Stored items:
┌──

(** The first loop of [ServeHTTP]: the handlers of the method. *)
Fixpoint serve_handlers (hs : list handler) (components : list string) (header : gmap string string)
    (r : Request) : option (M S Response) :=
  match hs with
  | [] => None
  | x :: hs =>
      match components_for (pat x) components with
      | None => Some (retM (DefaultRoutingErrorHandler header 404))
      | Some (comps, verb) =>
          match MatchAndEscape (pat x) comps verb with
          | Some pathParams => Some (h x header r pathParams)
          | None => serve_handlers hs components header r
          end
      end
  end.

(** The second: a handler of another method, for the fallback from a form sent
    with POST to GET, or for the status. *)
Fixpoint serve_others (others : list (string * handler)) (components : list string) (header : gmap string string)
    (r : Request) : M S Response :=
  match others with
  | [] => retM (DefaultRoutingErrorHandler header 404)
  | (m, x) :: others =>
      let '(comps, verb) := default (components, "") (components_for (pat x) components) in
      match MatchAndEscape (pat x) comps verb with
      | None => serve_others others components header r
      | Some pathParams =>
          if isPathLengthFallback r && bool_decide (m = "GET") then
            match ParseForm r with
            | Err err => retM (HTTPError header (EStatus codes.InvalidArgument (error_text err)))
            | Ok r => h x header r pathParams
            end
          else retM (DefaultRoutingErrorHandler header 405)
      end
  end.

Definition other_handlers (n : nat) (mux : ServeMux) (meth : string) : list (string * handler) :=
  flat_map (fun mhs => if bool_decide (fst mhs = meth) then [] else map (pair (fst mhs)) (snd mhs)) (range n mux).

Definition after_slash (path : string) : string := String.substring 1 (String.length path - 1) path.

Definition dispatch (mux : ServeMux) (header : gmap string string) (r : Request) : M S Response :=
  let pathComponents := Split (after_slash (Path r)) "/" in
  match serve_handlers (default [] (mux !! Method r)) pathComponents header r with
  | Some answer => answer
  | None => fun ws => serve_others (other_handlers (w_tick (fst ws)) mux (Method r)) pathComponents header r ws
  end.

Definition ServeHTTP (mux : ServeMux) (header : gmap string string) (r : Request) : M S Response :=
  if negb (HasPrefix (Path r) "/") then retM (DefaultRoutingErrorHandler header 400) else
  let override := Header_Get r "X-Http-Method-Override" in
  if bool_decide (override <> "") && isPathLengthFallback r then
    match ParseForm r with
    | Err err => retM (HTTPError header (EStatus codes.InvalidArgument (error_text err)))
    | Ok r => dispatch mux header (set_Method (ToUpper override) r)
    end
  else dispatch mux header r.

(** * CORS *)

Definition cors_headers : list (string * string) :=
  [("Access-Control-Allow-Origin", "*");
   ("Access-Control-Allow-Methods", "GET, POST, PUT, DELETE, OPTIONS");
   ("Access-Control-Allow-Headers", "Content-Type, Authorization, X-Request-ID, X-Api-Key");
   ("Access-Control-Expose-Headers", "X-Request-ID")].

Definition add_headers (header : gmap string string) : gmap string string :=
  fold_left (fun h kv => <[fst kv := snd kv]> h) cors_headers header.
Definition cors : gmap string string := add_headers ∅.

(** The wrapped handler writes to a response whose headers are set already. *)
Definition corsMiddleware (next : gmap string string -> Request -> M S Response)
    (header : gmap string string) (r : Request) : M S Response :=
  let header := add_headers header in
  if bool_decide (Method r = "OPTIONS")
  then retM {| Status := 204; Header := header; Body := "" |}
  else next header r.

(** The handler [run] serves at the gateway's port. *)
Definition gatewayHandler : Request -> M S Response :=
  corsMiddleware (ServeHTTP (RegisterUserServiceHandlerServer ∅)) ∅.

(** * Lemmas *)

(** What the table of routes says: the call and its parameters. *)
Inductive route :=
| ToGetUser (id : string) | ToListUsers | ToCreateUser | ToUpdateUser (id : string) | ToDeleteUser (id : string)
| ToStreamUserEvents (user_id : string) | ToCollectUserMetrics | ToChatStream | OtherMethod | NoRoute.

Definition same (s t : string) : bool := bool_decide (s = t).

Definition route_of (method : string) (components : list string) : route :=
  match components with
  | [v1; c] =>
      if same v1 "v1" && same c "users" then
        if same method "GET" then ToListUsers else if same method "POST" then ToCreateUser else OtherMethod
      else if same v1 "v1" && same c "metrics" then
        if same method "POST" then ToCollectUserMetrics else OtherMethod
      else if same v1 "v1" && same c "chat" then
        if same method "POST" then ToChatStream else OtherMethod
      else NoRoute
  | [v1; users; id] =>
      if same v1 "v1" && same users "users" then
        if same method "GET" then ToGetUser id else if same method "PUT" then ToUpdateUser id
        else if same method "DELETE" then ToDeleteUser id else OtherMethod
      else NoRoute
  | [v1; users; user_id; events] =>
      if same v1 "v1" && same users "users" && same events "events" then
        if same method "GET" then ToStreamUserEvents user_id else OtherMethod
      else NoRoute
  | _ => NoRoute
  end.

(** The handlers of the service's methods, and their registration: what both
    registrations of the generated code have in common. *)
Record Handlers := mkHandlers {
  on_GetUser : HandlerFunc;
  on_CreateUser : HandlerFunc;
  on_UpdateUser : HandlerFunc;
  on_DeleteUser : HandlerFunc;
  on_ListUsers : HandlerFunc;
  on_StreamUserEvents : HandlerFunc;
  on_CollectUserMetrics : HandlerFunc;
  on_ChatStream : HandlerFunc
}.

Definition register (t : Handlers) (mux : ServeMux) : ServeMux :=
  let mux := Handle "GET" pattern_UserService_GetUser_0 (on_GetUser t) mux in
  let mux := Handle "POST" pattern_UserService_CreateUser_0 (on_CreateUser t) mux in
  let mux := Handle "PUT" pattern_UserService_UpdateUser_0 (on_UpdateUser t) mux in
  let mux := Handle "DELETE" pattern_UserService_DeleteUser_0 (on_DeleteUser t) mux in
  let mux := Handle "GET" pattern_UserService_ListUsers_0 (on_ListUsers t) mux in
  let mux := Handle "GET" pattern_UserService_StreamUserEvents_0 (on_StreamUserEvents t) mux in
  let mux := Handle "POST" pattern_UserService_CollectUserMetrics_0 (on_CollectUserMetrics t) mux in
  Handle "POST" pattern_UserService_ChatStream_0 (on_ChatStream t) mux.

Definition in_process : Handlers :=
  mkHandlers handle_GetUser handle_CreateUser handle_UpdateUser handle_DeleteUser handle_ListUsers
    handle_streaming handle_streaming handle_streaming.

Lemma register_in_process mux : RegisterUserServiceHandlerServer mux = register in_process mux.
Proof using. reflexivity. Qed.

Definition answer (t : Handlers) (to : route) : gmap string string -> Request -> M S Response := fun header r =>
  match to with
  | ToGetUser id => on_GetUser t header r {[ "id" := id ]}
  | ToListUsers => on_ListUsers t header r ∅
  | ToCreateUser => on_CreateUser t header r ∅
  | ToUpdateUser id => on_UpdateUser t header r {[ "id" := id ]}
  | ToDeleteUser id => on_DeleteUser t header r {[ "id" := id ]}
  | ToStreamUserEvents user_id => on_StreamUserEvents t header r {[ "user_id" := user_id ]}
  | ToCollectUserMetrics => on_CollectUserMetrics t header r ∅
  | ToChatStream => on_ChatStream t header r ∅
  | OtherMethod => retM (DefaultRoutingErrorHandler header 405)
  | NoRoute => retM (DefaultRoutingErrorHandler header 404)
  end.

(** ** Patterns *)

(** The next operation pushes a component that must be a literal, or is captured. *)
Lemma match_lit p comps i l pos stack captured lit :
  nth_Z (pool p) i = Some lit ->
  match_ops p comps (mkOp OpLitPush i :: l) pos stack captured =
  match comps !! pos with
  | Some c => if same c lit then match_ops p comps l (Datatypes.S pos) (stack ++ [c]) captured else None
  | None => None
  end.
Proof using.
  intros Hlit. cbn. rewrite Hlit. destruct (comps !! pos) as [c|]; [|done]. unfold same.
  destruct (decide (c = lit)) as [->|Hne].
  - by rewrite !bool_decide_eq_true_2.
  - rewrite !bool_decide_eq_false_2; [done|done|congruence].
Qed.

Lemma match_capture p comps i l pos stack captured :
  match_ops p comps (mkOp OpPush 0 :: mkOp OpConcatN 1 :: mkOp OpCapture i :: l) pos stack captured =
  match comps !! pos with
  | Some c => match_ops p comps l (Datatypes.S pos) stack (<[i := c]> captured)
  | None => None
  end.
Proof using.
  cbn. destruct (comps !! pos) as [c|]; [|done].
  replace (length (stack ++ [c]) - Z.to_nat 1)%nat with (length stack) by (rewrite length_app; cbn; lia).
  rewrite take_app_length, drop_app_length, last_snoc, length_app. cbn.
  replace (length stack + 1 - 1)%nat with (length stack) by lia. by rewrite take_app_length.
Qed.

(** Run a pattern on a list of components of each length. *)
Ltac run_pattern eq comps :=
  unfold MatchAndEscape; rewrite eq; cbn [verb ops vars]; rewrite bool_decide_eq_true_2 by done;
  destruct comps as [|?v [|?c [|?i [|?e [|? ?]]]]];
  repeat (first [erewrite match_lit by reflexivity | rewrite match_capture]; cbn [lookup list_lookup]);
  repeat match goal with |- context [same ?x ?y] => destruct (same x y) end; reflexivity.

Definition literals (pool : list string) : Pattern := mkPattern [mkOp OpLitPush 0; mkOp OpLitPush 1] pool [] 0 "".

Lemma literals_eq c : literals ["v1"; c] = mkPattern [mkOp OpLitPush 0; mkOp OpLitPush 1] ["v1"; c] [] 0 "".
Proof using. reflexivity. Qed.

Lemma user_pattern_eq : user_pattern =
  mkPattern [mkOp OpLitPush 0; mkOp OpLitPush 1; mkOp OpPush 0; mkOp OpConcatN 1; mkOp OpCapture 0]
    ["v1"; "users"; "id"] ["id"] 0 "".
Proof using. reflexivity. Qed.
Lemma events_pattern_eq : pattern_UserService_StreamUserEvents_0 =
  mkPattern [mkOp OpLitPush 0; mkOp OpLitPush 1; mkOp OpPush 0; mkOp OpConcatN 1; mkOp OpCapture 0; mkOp OpLitPush 3]
    ["v1"; "users"; "user_id"; "events"] ["user_id"] 0 "".
Proof using. reflexivity. Qed.

Lemma match_user comps : MatchAndEscape user_pattern comps "" =
  match comps with
  | [v1; users; id] => if same v1 "v1" && same users "users" then Some {[ "id" := id ]} else None
  | _ => None
  end.
Proof using. run_pattern user_pattern_eq comps. Qed.

Lemma match_events comps : MatchAndEscape pattern_UserService_StreamUserEvents_0 comps "" =
  match comps with
  | [v1; users; id; events] =>
      if same v1 "v1" && same users "users" && same events "events" then Some {[ "user_id" := id ]} else None
  | _ => None
  end.
Proof using. run_pattern events_pattern_eq comps. Qed.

└──

Goal of the exercise: Transcribe exactly, and only, the lines from the opening line of the records through the line containing "(** The second: a".

Solution to the problem:
(** The first loop of [ServeHTTP]: the handlers of the method. *)
Fixpoint serve_handlers (hs : list handler) (components : list string) (header : gmap string string)
    (r : Request) : option (M S Response) :=
  match hs with
  | [] => None
  | x :: hs =>
      match components_for (pat x) components with
      | None => Some (retM (DefaultRoutingErrorHandler header 404))
      | Some (comps, verb) =>
          match MatchAndEscape (pat x) comps verb with
          | Some pathParams => Some (h x header r pathParams)
          | None => serve_handlers hs components header r
          end
      end
  end.

(** The second: a handler of another method, for the fallback from a form sent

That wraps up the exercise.